Segment Start: Records for this exercise

(** One piece that leaves the group open. *)
Lemma push_pieces_cons q count idx c l s :
  (length (Encoder.shards s) + 1 < DATA_SHARDS)%nat ->
  Encoder.push_pieces q count idx (c :: l) s =
  (let '(r, s') := Encoder.push_pieces q count (S idx) l (Encoder.set_shards (Encoder.shards s ++
     [Fragment.build (Fragment.mk q idx count c)]) s) in
   (match r with Ok fs => Ok ([] ++ fs) | Err e => Err e | Panic => Panic end, s')).
Proof.
  intros Hl. cbn [Encoder.push_pieces]. unfold_method. cbn [Encoder.shards Encoder.set_shards].
  rewrite length_app. cbn [length]. rewrite (proj2 (Nat.eqb_neq _ _)) by lia.
  by destruct (Encoder.push_pieces _ _ _ _ _) as [[]].
Qed.

Lemma imap_build_cons q count idx c l :
  imap (fun i c => Fragment.build (Fragment.mk q (idx + i) count c)) (c :: l)
  = Fragment.build (Fragment.mk q idx count c)
    :: imap (fun i c => Fragment.build (Fragment.mk q (S idx + i) count c)) l.
Proof.
  rewrite imap_cons, Nat.add_0_r. f_equal. apply imap_ext. intros i b _. cbn. unfold compose.
  by rewrite Nat.add_succ_r.
Qed.

Lemma set_shards_twice x y s : Encoder.set_shards x (Encoder.set_shards y s) = Encoder.set_shards x s.
Proof. done. Qed.

(** Pieces that do not fill the group only join it. *)
Lemma push_pieces_small q count idx l s :
  (length (Encoder.shards s) + length l < DATA_SHARDS)%nat ->
  Encoder.push_pieces q count idx l s =
  (Ok [], Encoder.set_shards (Encoder.shards s ++
     imap (fun i c => Fragment.build (Fragment.mk q (idx + i) count c)) l) s).
Proof.
  revert idx s. induction l as [|c l IH]; intros idx s Hl.
  - cbn. rewrite app_nil_r. by destruct s.
  - cbn [length] in Hl. rewrite push_pieces_cons by lia. rewrite IH.
    + rewrite set_shards_twice. cbn [Encoder.shards Encoder.set_shards].
      rewrite imap_build_cons, <- app_assoc. done.
    + cbn [Encoder.shards Encoder.set_shards]. rewrite length_app. cbn [length]. lia.
Qed.

(** Pieces that fill it exactly flush it. *)
Lemma push_pieces_full q count idx l s fs s' :
  l <> [] -> (length (Encoder.shards s) + length l = DATA_SHARDS)%nat ->
  Encoder.flush (Encoder.set_shards (Encoder.shards s ++
     imap (fun i c => Fragment.build (Fragment.mk q (idx + i) count c)) l) s) = (Ok fs, s') ->
  Encoder.push_pieces q count idx l s = (Ok fs, s').
Proof.
  revert idx s. induction l as [|c l IH]; intros idx s Hne Hl Hf; [done|].
  cbn [length] in Hl. rewrite imap_build_cons in Hf. destruct l as [|c' l].
  - cbn [imap] in Hf. cbn [Encoder.push_pieces]. unfold_method. cbn [Encoder.shards Encoder.set_shards].
    rewrite length_app. cbn [length] in *. rewrite (proj2 (Nat.eqb_eq _ _)) by lia.
    rewrite Hf. by rewrite app_nil_r.
  - rewrite push_pieces_cons by (cbn [length] in Hl; lia). rewrite (IH (S idx)); [done|done| |].
    + cbn [Encoder.shards Encoder.set_shards]. rewrite length_app. cbn [length] in *. lia.
    + rewrite set_shards_twice. cbn [Encoder.shards Encoder.set_shards].
      rewrite <- app_assoc. exact Hf.
Qed.

(** The state in which the batch is flushed. *)
Definition loaded (ds : list bytes) (s : Encoder.t) : Encoder.t :=
  Encoder.set_shards (Encoder.shards s ++ Encoder.fragments (Encoder.packet s) (Encoder.Datagram <$> ds))
    (Encoder.set_packet (as_u64 (Encoder.packet s + N.of_nat (length ds))) s).

Lemma encode_pieces b s :
  (Fragment.chunk_count b <= 64)%nat ->
  Encoder.encode_datagram b s
  = Encoder.push_pieces (Encoder.packet s) (Fragment.chunk_count b) 0 (Fragment.pieces b)
      (Encoder.set_packet (add64 (Encoder.packet s) 1) s).
Proof.
  intros Hb. unfold Encoder.encode_datagram. unfold_method.
  by rewrite (proj2 (N.ltb_ge _ _)) by lia.
Qed.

Segment End: Records for this exercise

_Work task_. Take every line from the records that holds "intros" and copy it down.

_Solution to the problem_.
  intros Hl. cbn [Encoder.push_pieces]. unfold_method. cbn [Encoder.shards Encoder.set_shards].
  rewrite imap_cons, Nat.add_0_r. f_equal. apply imap_ext. intros i b _. cbn. unfold compose.
  revert idx s. induction l as [|c l IH]; intros idx s Hl.
  revert idx s. induction l as [|c l IH]; intros idx s Hne Hl Hf; [done|].
  intros Hb. unfold Encoder.encode_datagram. unfold_method.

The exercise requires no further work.